(Stored data)
Segment Open
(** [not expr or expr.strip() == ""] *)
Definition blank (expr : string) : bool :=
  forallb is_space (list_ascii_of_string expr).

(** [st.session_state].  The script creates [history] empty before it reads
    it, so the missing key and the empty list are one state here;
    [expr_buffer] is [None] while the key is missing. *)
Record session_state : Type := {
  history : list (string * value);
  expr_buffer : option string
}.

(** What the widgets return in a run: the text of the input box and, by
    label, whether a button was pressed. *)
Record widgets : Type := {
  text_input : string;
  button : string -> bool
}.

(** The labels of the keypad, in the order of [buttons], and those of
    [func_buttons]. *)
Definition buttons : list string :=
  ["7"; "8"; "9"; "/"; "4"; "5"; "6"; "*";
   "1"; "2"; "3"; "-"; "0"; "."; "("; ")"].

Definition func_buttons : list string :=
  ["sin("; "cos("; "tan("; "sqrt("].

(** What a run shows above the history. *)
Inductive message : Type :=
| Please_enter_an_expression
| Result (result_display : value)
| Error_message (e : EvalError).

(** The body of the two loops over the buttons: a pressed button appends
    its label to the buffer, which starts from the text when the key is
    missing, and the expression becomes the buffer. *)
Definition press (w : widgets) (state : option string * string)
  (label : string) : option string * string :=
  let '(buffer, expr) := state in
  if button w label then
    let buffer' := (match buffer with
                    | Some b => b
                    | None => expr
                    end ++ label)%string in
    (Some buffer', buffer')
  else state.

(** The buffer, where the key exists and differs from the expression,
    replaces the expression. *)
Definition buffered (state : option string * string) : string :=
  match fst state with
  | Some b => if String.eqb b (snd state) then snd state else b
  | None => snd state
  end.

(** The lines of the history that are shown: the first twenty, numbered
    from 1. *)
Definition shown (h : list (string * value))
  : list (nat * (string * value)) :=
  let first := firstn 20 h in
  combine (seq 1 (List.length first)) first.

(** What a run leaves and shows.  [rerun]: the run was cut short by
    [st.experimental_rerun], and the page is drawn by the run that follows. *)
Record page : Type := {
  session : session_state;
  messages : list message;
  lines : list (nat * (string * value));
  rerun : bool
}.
Segment Closed
Segment Open
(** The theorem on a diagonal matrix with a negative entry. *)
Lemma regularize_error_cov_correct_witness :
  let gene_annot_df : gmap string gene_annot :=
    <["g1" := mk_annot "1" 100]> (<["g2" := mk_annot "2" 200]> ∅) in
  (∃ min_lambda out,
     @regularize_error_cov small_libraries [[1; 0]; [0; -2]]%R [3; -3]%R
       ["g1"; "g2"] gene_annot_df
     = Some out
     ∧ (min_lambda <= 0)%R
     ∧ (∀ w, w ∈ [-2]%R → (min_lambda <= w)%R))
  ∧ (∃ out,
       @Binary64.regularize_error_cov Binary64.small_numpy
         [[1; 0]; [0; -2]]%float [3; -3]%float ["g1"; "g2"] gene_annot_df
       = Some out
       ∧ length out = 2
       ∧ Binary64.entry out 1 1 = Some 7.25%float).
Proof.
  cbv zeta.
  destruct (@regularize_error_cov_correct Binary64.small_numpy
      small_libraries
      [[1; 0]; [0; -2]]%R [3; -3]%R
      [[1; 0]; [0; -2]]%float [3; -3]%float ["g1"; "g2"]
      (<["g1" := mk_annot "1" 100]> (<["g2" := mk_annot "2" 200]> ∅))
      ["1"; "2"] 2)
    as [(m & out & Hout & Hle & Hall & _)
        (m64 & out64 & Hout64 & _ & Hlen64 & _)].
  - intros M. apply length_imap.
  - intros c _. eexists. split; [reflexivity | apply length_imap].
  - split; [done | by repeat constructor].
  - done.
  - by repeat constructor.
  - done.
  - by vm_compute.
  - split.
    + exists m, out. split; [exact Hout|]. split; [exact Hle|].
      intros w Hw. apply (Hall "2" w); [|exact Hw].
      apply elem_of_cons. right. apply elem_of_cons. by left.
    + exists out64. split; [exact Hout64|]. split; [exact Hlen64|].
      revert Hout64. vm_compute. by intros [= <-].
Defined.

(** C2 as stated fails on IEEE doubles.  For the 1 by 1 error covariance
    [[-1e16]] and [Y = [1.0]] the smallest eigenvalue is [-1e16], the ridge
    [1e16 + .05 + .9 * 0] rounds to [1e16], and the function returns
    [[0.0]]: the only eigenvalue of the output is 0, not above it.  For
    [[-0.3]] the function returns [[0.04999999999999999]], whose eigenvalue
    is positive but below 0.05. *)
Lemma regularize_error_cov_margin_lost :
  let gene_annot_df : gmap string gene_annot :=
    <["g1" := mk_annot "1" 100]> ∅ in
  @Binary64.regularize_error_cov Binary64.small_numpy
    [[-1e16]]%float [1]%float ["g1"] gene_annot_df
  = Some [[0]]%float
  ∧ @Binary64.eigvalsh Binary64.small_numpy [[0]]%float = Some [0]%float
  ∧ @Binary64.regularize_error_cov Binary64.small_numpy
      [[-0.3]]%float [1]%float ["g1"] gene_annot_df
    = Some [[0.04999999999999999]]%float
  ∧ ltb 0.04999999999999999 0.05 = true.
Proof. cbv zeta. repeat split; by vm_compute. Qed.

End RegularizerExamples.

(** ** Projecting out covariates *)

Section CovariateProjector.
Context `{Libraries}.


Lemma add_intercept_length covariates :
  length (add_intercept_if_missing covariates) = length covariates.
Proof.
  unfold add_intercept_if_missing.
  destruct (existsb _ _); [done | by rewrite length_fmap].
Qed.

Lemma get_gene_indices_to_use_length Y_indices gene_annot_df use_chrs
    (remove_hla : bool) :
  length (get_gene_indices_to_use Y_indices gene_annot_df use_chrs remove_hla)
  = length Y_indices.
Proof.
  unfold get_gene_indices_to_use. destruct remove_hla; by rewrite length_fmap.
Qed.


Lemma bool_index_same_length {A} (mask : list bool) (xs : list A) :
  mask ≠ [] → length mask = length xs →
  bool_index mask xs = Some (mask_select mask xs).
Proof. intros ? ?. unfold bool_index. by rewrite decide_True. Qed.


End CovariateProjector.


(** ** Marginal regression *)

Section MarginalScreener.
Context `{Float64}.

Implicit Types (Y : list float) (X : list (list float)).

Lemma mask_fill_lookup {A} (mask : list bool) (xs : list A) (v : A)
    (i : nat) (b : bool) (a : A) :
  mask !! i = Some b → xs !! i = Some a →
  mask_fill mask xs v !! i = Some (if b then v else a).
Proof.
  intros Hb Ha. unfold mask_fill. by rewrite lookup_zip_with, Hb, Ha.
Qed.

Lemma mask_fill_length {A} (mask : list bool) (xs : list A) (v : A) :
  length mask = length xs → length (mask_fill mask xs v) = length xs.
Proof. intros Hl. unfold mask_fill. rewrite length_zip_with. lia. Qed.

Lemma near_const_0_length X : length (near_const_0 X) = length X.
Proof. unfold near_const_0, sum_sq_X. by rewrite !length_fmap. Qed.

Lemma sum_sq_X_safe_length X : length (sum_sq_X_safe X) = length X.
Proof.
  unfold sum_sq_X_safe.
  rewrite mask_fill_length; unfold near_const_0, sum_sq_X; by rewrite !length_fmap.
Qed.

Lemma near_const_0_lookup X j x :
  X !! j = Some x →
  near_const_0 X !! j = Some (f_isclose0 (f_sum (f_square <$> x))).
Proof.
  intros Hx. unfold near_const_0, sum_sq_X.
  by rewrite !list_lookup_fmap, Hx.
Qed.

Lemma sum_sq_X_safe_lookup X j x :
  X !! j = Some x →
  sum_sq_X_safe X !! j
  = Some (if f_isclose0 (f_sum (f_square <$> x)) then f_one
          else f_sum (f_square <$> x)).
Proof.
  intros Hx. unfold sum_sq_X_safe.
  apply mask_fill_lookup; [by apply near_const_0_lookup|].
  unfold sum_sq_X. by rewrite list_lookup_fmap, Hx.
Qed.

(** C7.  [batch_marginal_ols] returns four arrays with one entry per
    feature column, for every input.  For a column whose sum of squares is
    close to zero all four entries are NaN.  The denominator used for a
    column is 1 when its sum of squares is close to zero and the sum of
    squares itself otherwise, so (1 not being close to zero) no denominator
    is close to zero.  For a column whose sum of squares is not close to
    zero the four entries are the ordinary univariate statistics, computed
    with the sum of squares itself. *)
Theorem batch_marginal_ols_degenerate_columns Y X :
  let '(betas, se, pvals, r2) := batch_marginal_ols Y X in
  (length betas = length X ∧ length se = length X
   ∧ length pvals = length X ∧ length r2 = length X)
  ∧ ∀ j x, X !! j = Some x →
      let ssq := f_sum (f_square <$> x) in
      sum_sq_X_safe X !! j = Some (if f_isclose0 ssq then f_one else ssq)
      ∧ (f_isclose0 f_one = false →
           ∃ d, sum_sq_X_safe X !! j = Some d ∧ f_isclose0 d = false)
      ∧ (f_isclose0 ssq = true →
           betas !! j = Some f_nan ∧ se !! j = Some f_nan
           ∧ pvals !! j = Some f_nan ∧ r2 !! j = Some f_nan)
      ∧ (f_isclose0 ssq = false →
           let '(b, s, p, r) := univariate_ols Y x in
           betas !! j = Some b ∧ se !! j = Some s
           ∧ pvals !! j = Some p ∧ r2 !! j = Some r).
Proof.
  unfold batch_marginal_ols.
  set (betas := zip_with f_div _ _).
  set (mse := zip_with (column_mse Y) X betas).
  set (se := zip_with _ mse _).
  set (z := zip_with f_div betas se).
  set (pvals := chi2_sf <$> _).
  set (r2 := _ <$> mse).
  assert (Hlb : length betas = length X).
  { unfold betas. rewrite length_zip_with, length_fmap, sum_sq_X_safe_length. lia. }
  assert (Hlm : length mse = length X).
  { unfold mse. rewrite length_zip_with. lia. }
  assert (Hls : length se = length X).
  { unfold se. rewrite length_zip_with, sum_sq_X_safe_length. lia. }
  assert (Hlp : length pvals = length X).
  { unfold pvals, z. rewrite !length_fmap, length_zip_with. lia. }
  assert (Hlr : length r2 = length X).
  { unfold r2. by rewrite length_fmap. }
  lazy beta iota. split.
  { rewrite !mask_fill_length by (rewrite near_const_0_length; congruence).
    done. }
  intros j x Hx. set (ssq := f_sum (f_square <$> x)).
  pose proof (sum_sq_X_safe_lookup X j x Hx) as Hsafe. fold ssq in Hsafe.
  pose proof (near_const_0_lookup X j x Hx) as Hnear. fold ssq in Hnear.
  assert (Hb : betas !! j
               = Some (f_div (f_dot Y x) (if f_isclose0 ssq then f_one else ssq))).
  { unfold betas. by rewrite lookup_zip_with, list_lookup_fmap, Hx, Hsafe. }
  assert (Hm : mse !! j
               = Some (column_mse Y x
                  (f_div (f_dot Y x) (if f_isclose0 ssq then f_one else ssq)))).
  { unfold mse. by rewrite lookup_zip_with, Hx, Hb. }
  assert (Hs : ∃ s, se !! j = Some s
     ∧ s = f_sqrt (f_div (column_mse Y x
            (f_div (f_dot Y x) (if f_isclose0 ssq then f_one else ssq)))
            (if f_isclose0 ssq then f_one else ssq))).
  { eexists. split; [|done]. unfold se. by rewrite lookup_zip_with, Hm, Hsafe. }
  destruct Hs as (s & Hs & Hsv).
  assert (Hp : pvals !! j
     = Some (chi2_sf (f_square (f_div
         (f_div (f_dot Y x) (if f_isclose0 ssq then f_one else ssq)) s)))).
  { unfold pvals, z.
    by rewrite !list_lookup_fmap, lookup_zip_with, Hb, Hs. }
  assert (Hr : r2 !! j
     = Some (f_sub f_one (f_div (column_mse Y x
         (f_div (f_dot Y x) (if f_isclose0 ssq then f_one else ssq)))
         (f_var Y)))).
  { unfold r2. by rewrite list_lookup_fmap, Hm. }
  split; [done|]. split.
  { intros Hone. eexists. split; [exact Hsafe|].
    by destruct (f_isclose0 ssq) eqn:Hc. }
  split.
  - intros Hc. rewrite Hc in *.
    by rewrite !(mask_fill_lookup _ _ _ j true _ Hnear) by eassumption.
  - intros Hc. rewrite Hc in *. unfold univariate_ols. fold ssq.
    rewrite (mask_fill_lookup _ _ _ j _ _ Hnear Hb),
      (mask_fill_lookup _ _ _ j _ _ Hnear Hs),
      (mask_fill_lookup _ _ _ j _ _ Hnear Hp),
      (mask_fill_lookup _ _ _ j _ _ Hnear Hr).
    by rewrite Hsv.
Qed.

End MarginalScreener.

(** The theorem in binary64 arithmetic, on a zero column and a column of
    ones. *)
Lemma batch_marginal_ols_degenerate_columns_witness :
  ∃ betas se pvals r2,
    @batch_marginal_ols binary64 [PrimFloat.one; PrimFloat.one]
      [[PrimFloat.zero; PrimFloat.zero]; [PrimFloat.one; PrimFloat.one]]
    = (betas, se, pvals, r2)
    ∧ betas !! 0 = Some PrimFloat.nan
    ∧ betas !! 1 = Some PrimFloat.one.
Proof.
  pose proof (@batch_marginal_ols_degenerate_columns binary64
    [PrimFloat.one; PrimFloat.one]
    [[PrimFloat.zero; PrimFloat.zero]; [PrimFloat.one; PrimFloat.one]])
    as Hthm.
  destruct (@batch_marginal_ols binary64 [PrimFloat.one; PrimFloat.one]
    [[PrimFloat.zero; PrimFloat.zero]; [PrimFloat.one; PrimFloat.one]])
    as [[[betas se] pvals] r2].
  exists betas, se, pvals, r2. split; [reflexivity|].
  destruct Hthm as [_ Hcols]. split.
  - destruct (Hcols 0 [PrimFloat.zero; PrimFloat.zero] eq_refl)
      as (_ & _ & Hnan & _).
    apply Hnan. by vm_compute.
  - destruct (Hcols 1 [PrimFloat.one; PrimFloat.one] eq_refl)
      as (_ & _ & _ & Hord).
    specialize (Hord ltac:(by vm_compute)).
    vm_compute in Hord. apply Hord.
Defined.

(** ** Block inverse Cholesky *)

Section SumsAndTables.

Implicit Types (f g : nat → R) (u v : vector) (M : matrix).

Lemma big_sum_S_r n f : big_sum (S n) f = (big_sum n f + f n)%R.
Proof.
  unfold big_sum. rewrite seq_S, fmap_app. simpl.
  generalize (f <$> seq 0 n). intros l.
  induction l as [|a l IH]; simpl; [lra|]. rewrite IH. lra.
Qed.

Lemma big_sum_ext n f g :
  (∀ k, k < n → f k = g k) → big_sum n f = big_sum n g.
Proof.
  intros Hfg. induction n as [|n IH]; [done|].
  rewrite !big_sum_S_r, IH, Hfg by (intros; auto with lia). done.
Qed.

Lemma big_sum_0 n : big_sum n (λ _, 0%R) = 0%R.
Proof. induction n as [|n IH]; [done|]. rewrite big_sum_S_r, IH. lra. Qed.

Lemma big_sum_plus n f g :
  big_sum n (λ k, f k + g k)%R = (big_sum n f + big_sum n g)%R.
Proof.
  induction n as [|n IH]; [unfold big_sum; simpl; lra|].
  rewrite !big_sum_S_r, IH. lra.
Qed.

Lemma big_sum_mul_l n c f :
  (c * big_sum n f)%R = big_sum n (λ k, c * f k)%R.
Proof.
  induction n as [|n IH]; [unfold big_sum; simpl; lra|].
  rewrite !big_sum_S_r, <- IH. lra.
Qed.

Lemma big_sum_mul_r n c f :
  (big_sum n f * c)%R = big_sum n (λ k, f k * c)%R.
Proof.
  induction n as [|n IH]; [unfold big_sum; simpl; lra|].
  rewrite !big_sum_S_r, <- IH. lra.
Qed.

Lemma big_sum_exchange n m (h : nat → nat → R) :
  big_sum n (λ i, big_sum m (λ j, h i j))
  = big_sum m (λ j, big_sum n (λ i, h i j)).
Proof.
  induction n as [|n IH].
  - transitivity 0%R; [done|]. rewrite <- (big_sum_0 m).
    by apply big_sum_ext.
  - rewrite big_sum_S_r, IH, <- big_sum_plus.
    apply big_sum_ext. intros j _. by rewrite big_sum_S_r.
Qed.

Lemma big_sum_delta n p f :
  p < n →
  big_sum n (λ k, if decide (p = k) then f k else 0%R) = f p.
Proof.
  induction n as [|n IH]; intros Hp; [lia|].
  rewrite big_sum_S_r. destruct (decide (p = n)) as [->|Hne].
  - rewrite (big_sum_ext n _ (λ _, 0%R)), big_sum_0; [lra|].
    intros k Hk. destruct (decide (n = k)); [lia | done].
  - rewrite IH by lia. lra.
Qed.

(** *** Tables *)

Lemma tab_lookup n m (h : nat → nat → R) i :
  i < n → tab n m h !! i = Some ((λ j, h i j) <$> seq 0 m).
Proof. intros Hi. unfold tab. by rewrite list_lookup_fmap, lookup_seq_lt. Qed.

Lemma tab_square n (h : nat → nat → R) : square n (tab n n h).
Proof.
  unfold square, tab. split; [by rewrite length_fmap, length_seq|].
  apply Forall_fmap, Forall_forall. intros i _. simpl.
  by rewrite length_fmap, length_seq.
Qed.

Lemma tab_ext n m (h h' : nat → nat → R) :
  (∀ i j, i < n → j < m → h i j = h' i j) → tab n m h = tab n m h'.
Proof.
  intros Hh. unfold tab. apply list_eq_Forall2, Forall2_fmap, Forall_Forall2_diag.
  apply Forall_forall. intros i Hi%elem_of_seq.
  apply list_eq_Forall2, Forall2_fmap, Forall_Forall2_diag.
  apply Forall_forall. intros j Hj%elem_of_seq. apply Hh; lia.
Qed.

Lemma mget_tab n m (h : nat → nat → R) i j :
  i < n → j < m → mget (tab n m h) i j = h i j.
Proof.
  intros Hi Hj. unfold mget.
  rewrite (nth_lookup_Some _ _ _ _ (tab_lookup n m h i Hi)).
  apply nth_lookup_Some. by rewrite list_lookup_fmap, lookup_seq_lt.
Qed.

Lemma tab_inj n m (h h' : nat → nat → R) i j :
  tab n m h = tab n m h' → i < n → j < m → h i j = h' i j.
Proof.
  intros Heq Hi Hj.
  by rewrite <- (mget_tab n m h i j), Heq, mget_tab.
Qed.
Segment Closed
WHAT YOU SHOULD DO:
Nothing should appear in the answer except the lines above from the line with "rewrite mask_fill_length; unfold" through the line with "set (betas := zip_with f_div _ _).", both included, written out exactly.

TASK RESULT:
  rewrite mask_fill_length; unfold near_const_0, sum_sq_X; by rewrite !length_fmap.
Qed.

Lemma near_const_0_lookup X j x :
  X !! j = Some x →
  near_const_0 X !! j = Some (f_isclose0 (f_sum (f_square <$> x))).
Proof.
  intros Hx. unfold near_const_0, sum_sq_X.
  by rewrite !list_lookup_fmap, Hx.
Qed.

Lemma sum_sq_X_safe_lookup X j x :
  X !! j = Some x →
  sum_sq_X_safe X !! j
  = Some (if f_isclose0 (f_sum (f_square <$> x)) then f_one
          else f_sum (f_square <$> x)).
Proof.
  intros Hx. unfold sum_sq_X_safe.
  apply mask_fill_lookup; [by apply near_const_0_lookup|].
  unfold sum_sq_X. by rewrite list_lookup_fmap, Hx.
Qed.

(** C7.  [batch_marginal_ols] returns four arrays with one entry per
    feature column, for every input.  For a column whose sum of squares is
    close to zero all four entries are NaN.  The denominator used for a
    column is 1 when its sum of squares is close to zero and the sum of
    squares itself otherwise, so (1 not being close to zero) no denominator
    is close to zero.  For a column whose sum of squares is not close to
    zero the four entries are the ordinary univariate statistics, computed
    with the sum of squares itself. *)
Theorem batch_marginal_ols_degenerate_columns Y X :
  let '(betas, se, pvals, r2) := batch_marginal_ols Y X in
  (length betas = length X ∧ length se = length X
   ∧ length pvals = length X ∧ length r2 = length X)
  ∧ ∀ j x, X !! j = Some x →
      let ssq := f_sum (f_square <$> x) in
      sum_sq_X_safe X !! j = Some (if f_isclose0 ssq then f_one else ssq)
      ∧ (f_isclose0 f_one = false →
           ∃ d, sum_sq_X_safe X !! j = Some d ∧ f_isclose0 d = false)
      ∧ (f_isclose0 ssq = true →
           betas !! j = Some f_nan ∧ se !! j = Some f_nan
           ∧ pvals !! j = Some f_nan ∧ r2 !! j = Some f_nan)
      ∧ (f_isclose0 ssq = false →
           let '(b, s, p, r) := univariate_ols Y x in
           betas !! j = Some b ∧ se !! j = Some s
           ∧ pvals !! j = Some p ∧ r2 !! j = Some r).
Proof.
  unfold batch_marginal_ols.
  set (betas := zip_with f_div _ _).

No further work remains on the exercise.